● To do: Beneath this instruction is a listing; print exactly the lines in it starting at the line that contains "From S2P Require Import Prelude" and going through the line that contains "#[local] Existing Instance text_service.".

******

(* ===== verification/EndToEndExamples.v ===== *)
(** One session from its submission to its archive, in the system of [Examples]:
    a fresh PostgreSQL state, the in-memory artifact store, one repository with a
    database and one without. *)
From S2P Require Import Prelude GoStrings GoUtf8 GoJson GoCodec GoBase64 GoPath GoOs Archive Common.
From S2P Require Import Messages Http Queue ArtifactStore State StateLocal StatePostgres QldbStore.
From S2P Require Import QldbLocal Hepc Server ServerSpec ServerProps Agent EndToEnd Examples.

#[local] Existing Instance text_service.
#[local] Existing Instance text_service_laws.

(** The world after the submission, what the worker publishes, and its world. *)
Definition submitted : World0 := (MRVARequestCommon clock0 (request0 ["o/r"; "a/b"]) w0).2.

Definition worked : outcome (list AnalyzeResult) * AgentWorld0 :=
  RunWorker run0 zip0 tgz_items "/tmp" [EvJob job1 "id"]
    (agent_world (w_db w0) (MkFS {["/tmp"]} ∅ (fun _ => None) 0) submitted).

Definition published0 : list AnalyzeResult := [ar1].

Lemma worked_ok : worked = (Val published0, worked.2).
Proof. assert (worked.1 = Val published0) by (vm_compute; reflexivity). by destruct worked; simplify_eq/=. Qed.

Lemma session_runs_through_witness :
  exists s2, let w2 := with_state s2 (server_world submitted worked.2) in
  ConsumeResults 1 (MkChan 10 published0 false) (server_world submitted worked.2) = (Val (MkChan 10 [] false), w2) /\
  exists s3 repo response,
    MRVAStatusCommon "o" "r" "1" w2 =
      (Val tt, with_resp (respond "application/json" (jprint (StatusResponse_json response)) fresh_writer)
         (with_state s3 w2)) /\
    sr_Status response = "succeeded" /\ sr_ScannedRepositories response = [repo] /\
    sc_ResultCount repo = 3 /\ sc_ArtifactSizeBytes repo = 9 /\
    MRVADownloadServe request_token w2 =
      (Val tt, with_resp (respond "application/octet-stream" "zip bytes" fresh_writer) w2).
Proof.
  destruct (session_runs_through run0 zip0 tgz_items clock0 0 (request0 ["o/r"; "a/b"]) w0 1 s1
    (msg0 ["o/r"; "a/b"]) tgz0 loc0 arts0 [o_r; a_b] [a_b] [o_r]
    (Filesystem.FindAvailableDBs [o_r; a_b] (w_db w0)).2) as (v1 & Hrun & Hjobs & Hrest).
  - by apply NewPGState_wf.
  - done.
  - done.
  - apply readable0. reflexivity.
  - reflexivity.
  - by repeat constructor.
  - apply (bool_decide_unpack _). reflexivity.
  - vm_compute. reflexivity.
  - done.
  - by repeat constructor.
  - intros nwo ->%list_elem_of_singleton. destruct (storable0 "cpp" o_r eq_refl eq_refl eq_refl).
    split_and!; [done|done|]. repeat split; done.
  - split; [|by eexists]. repeat split; simpl; unfold min_int, max_int; try done; try lia.
    by repeat constructor.
  - assert (v1 = submitted) as -> by by apply (f_equal snd) in Hrun.
    destruct (Hrest "/tmp" ["id"] (w_db w0) (MkFS {["/tmp"]} ∅ (fun _ => None) 0) 10%nat published0 worked.2)
      as (s2 & Hcons & Hstatus).
    + done.
    + rewrite Hjobs. exact worked_ok.
    + done.
    + constructor; [apply ar1_storable|constructor].
    + intros ar ->%list_elem_of_singleton. exists 9. vm_compute. reflexivity.
    + exists s2. cbn zeta. split; [exact Hcons|].
      destruct (Hstatus "o" "r" "1" eq_refl) as (s3 & jobs' & scanned & Hrep & Hok & Hp & Hall).
      symmetry in Hp. apply Permutation_singleton_l in Hp. subst jobs'.
      inversion Hall as [|? repo ? l Hone Hnil]; subst. inversion Hnil; subst.
      exists s3, repo. eexists. split; [exact Hrep|]. split; [exact Hok|]. split; [reflexivity|].
      destruct Hone as (ar & archive & Hin & _ & _ & _ & Hcount & Hsize & Hget & Hserve).
      apply list_elem_of_singleton in Hin. subst ar.
      assert (archive = "zip bytes") as ->.
      { apply (f_equal fst) in Hget. revert Hget. cbn [w_arts with_state server_world fst].
        vm_compute. by intros [= ->]. }
      split; [exact Hcount|]. split; [exact Hsize|]. apply Hserve. reflexivity.
Defined.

******

● Answer box:
From S2P Require Import Prelude GoStrings GoUtf8 GoJson GoCodec GoBase64 GoPath GoOs Archive Common.
From S2P Require Import Messages Http Queue ArtifactStore State StateLocal StatePostgres QldbStore.
From S2P Require Import QldbLocal Hepc Server ServerSpec ServerProps Agent EndToEnd Examples.

#[local] Existing Instance text_service.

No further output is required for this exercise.